While most Decembers in general are positive, this one so far has literally been the worst since 1931. It actually goes beyond just a bad month that is normally positive; as you can see from the graphic we put together below this market has been struggling for the entire fourth quarter.
Large Caps, as measured by the S&P 500, are very close to touching bear market levels. Whether we need to officially hit the -20% (official bear market definition) or not shouldn’t matter; it’s flat out dismal out there. Notice how both Small and Mid Caps have already reached bear market levels. Even though bonds have not had a great year they have at least mitigated some damage for those who have exposure to the asset class.
All that said, there has been very few places to hide and the fear levels are mounting. If you don’t have any alternatives or bond exposure in your portfolio you are basically at the will of the market and will have to either throw in the towel or ride it out. Those that do have an allocation with exposure to other asset classes outside of stocks have options.
We recently wrote a rough sketch on how we would approach portfolios if this indeed turned into a bear market. Many investors will fold up and do the worst thing you can do; sell and cement losses with no strategy aside from quitting. Our goal is not to “throw good money after bad” and keep buying into a market that is getting slaughtered but rather tactically take advantage of asset classes that are more resilient than equities.
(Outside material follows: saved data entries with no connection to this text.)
(** X24.  Symbols.  A byte that is not NUL, whitespace or a control
    character, starts no identifier, number or string, and is neither a
    slash nor a hash (where comments may start), is returned by
    [upb_Tokenizer_Next] as a SYMBOL token of exactly that one byte, one
    column wide (as long as the [int] column does not overflow); a dot
    counts when no digit follows it.  An error is added,
    at the position of the byte and naming it as an unsigned value, exactly
    when the byte has its high bit set. *)
Theorem Next_scans_symbols :
  forall t c rest,
    reader_ok t -> pending t = c :: rest ->
    c <> 0 -> Whitespace c = false -> Unprintable c = false ->
    Letter c = false -> Digit c = false ->
    c <> 34 -> c <> 39 -> c <> ch "/" -> c <> ch "#" ->
    (c = ch "." -> Digit (hd 0 rest) = false) ->
    exists t',
      upb_Tokenizer_Next t = Some (true, t') /\
      current t' = mkToken UPB_TOKENTYPE_SYMBOL (line t) (column t) (column t') [c] /\
      pending t' = rest /\ line t' = line t /\
      (INT_MIN <= column t < INT_MAX -> column t' = column t + 1) /\
      error_collector t' =
      if Z.land c 128 =? 0 then error_collector t
      else error_collector t ++
           [mkError (line t) (column t) (MsgNonAsciiCodepoint (c mod 256))].
Proof.
  intros t c rest Hok P C0 Cws Cun CL CD C34 C39 Csl Ch Cdot.
  assert (Hc : current_char t = c)
    by (rewrite (pending_head _ (proj1 Hok)), P; reflexivity).
  assert (C10 : c <> 10 /\ c <> 9).
  { unfold Whitespace in Cws. rewrite !orb_false_iff, !Z.eqb_neq in Cws. tauto. }
  destruct C10 as [C10 C9].
  assert (Cun0 : Unprintable c || (c =? 0) = false).
  { rewrite Cun. apply Z.eqb_neq in C0. rewrite C0. reflexivity. }
  destruct (Next_reaches_token t Hok)
    as (u & E & Hoku & Pu & Cu & Eru & Lu & Colu & Eu & _);
    try (rewrite Hc; assumption).
  rewrite Hc in Cu.
  destruct (StartToken_reader u Hoku) as (Hok3 & P3 & R3 & T3 & Er3 & C3).
  destruct (StartToken_fields u) as (S1 & S2 & S3 & S4).
  (* the state in which the byte is consumed *)
  assert (Hv : exists v,
             Next_token (S (unread t)) u =
             (set_current_type UPB_TOKENTYPE_SYMBOL ;; lift EndToken ;; ret true)
               (NextChar v) /\
             same_reader (StartToken u) v /\ recording v /\ recorded_text v = [] /\
             line v = line u /\ column v = column u /\
             tok_line (current v) = line u /\ tok_column (current v) = column u /\
             error_collector v =
             if Z.land c 128 =? 0 then error_collector u
             else error_collector u ++
                  [mkError (line u) (column u) (MsgNonAsciiCodepoint (c mod 256))]).
  { destruct (Z.eq_dec c (ch ".")) as [Ed | Nd].
    - exists (StartToken u). split.
      + apply Next_token_dot; [rewrite Cu; exact Ed|].
        assert (Er3' : read_error (StartToken u) = false)
          by (rewrite Er3; exact Eru).
        destruct (reader_ok_not_eof _ Hok3 Er3') as (r & Pa & Pb & Hok4).
        rewrite (pending_head _ (proj1 Hok4)), Pb.
        rewrite P3, Pu, P in Pa. injection Pa as _ <-. exact (Cdot Ed).
      + split; [repeat split|]. split; [exact R3|]. split; [exact T3|].
        split; [exact S3|]. split; [exact S4|]. split; [exact S1|]. split; [exact S2|].
        rewrite Ed. reflexivity.
    - eexists. split.
      + apply Next_token_symbol; rewrite Cu; assumption.
      + rewrite Cu. destruct (Z.land c 128 =? 0); cbn [negb]; cbv iota.
        * split; [repeat split|]. split; [exact R3|]. split; [exact T3|].
          split; [exact S3|]. split; [exact S4|]. split; [exact S1|].
          split; [exact S2 | reflexivity].
        * split; [repeat split|]. split; [exact R3|]. split; [exact T3|].
          split; [exact S3|]. split; [exact S4|]. split; [exact S1|].
          split; [exact S2 | reflexivity]. }
  destruct Hv as (v & Ev & Hsv & Rv & Tv & Lv & Colv & TLv & TCv & Eev).
  rewrite Ev in E. clear Ev.
  destruct (same_reader_ok _ _ Hsv Hok3) as [Hokv Pv].
  assert (Cv : current_char v = c).
  { destruct Hsv as (_ & _ & _ & _ & Hcc & _). rewrite Hcc, C3. exact Cu. }
  clear Hsv.
  destruct (NextChar_in_token v Hokv Rv) as (Hok4 & R4 & P4 & T4 & L4 & TL4 & TC4 & E4);
    try (rewrite Cv; assumption).
  destruct (NextChar_line_column v) as [_ C4].
  rewrite Cv in P4, T4, C4.
  apply Z.eqb_neq in C10, C9. rewrite C10, C9 in C4.
  rewrite Pv, P3, Pu, P in P4. injection P4 as P4. rewrite Tv in T4. cbn [app] in T4.
  unfold set_current_type in E. rewrite !bind_lift in E.
  destruct (finish_token UPB_TOKENTYPE_SYMBOL (NextChar v) (line t) (column t)
              (column (NextChar v)) [c] Hok4 R4)
    as (Hok' & Hcur & Pend & Eerr & _).
  { rewrite TL4, TLv. exact Lu. }
  { rewrite TC4, TCv. exact Colu. }
  { reflexivity. }
  { exact T4. }
  destruct (EndToken_fields (set_current (set_tok_type UPB_TOKENTYPE_SYMBOL
                                            (current (NextChar v))) (NextChar v)))
    as (_ & _ & _ & _ & Ye & Yf).
  change (column (set_current (set_tok_type UPB_TOKENTYPE_SYMBOL
                                 (current (NextChar v))) (NextChar v)))
    with (column (NextChar v)) in Yf.
  eexists. split; [exact E|]. rewrite Yf. split; [exact Hcur|].
  split; [rewrite Pend; symmetry; exact P4|].
  split; [rewrite Ye; change (line (NextChar v) = line t); rewrite L4, Lv; exact Lu|].
  split; [intros Hb; rewrite C4, Colv, Colu;
          apply wrap_int_small; unfold INT_MIN, INT_MAX in *; lia|].
  rewrite Eerr, E4, Eev, Eu, Lu, Colu. reflexivity.
Qed.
Going back to our grid above…let us ask you a question:
What should you buy and what should you sell?
Our short answer is that we will gradually sell some alternative assets (not listed in the above grid but mentioned in this blog many times) and about 5% of our bond exposure. From there we plan to first nibble at Small Caps and the Mid Caps as those have been hit the hardest the past three months.
We’ll update our readers and clients more later but just because Santa didn’t delivery a rally this year doesn’t mean the stock market is broken forever; it’s merely giving you an opportunity to do something different than you did last time.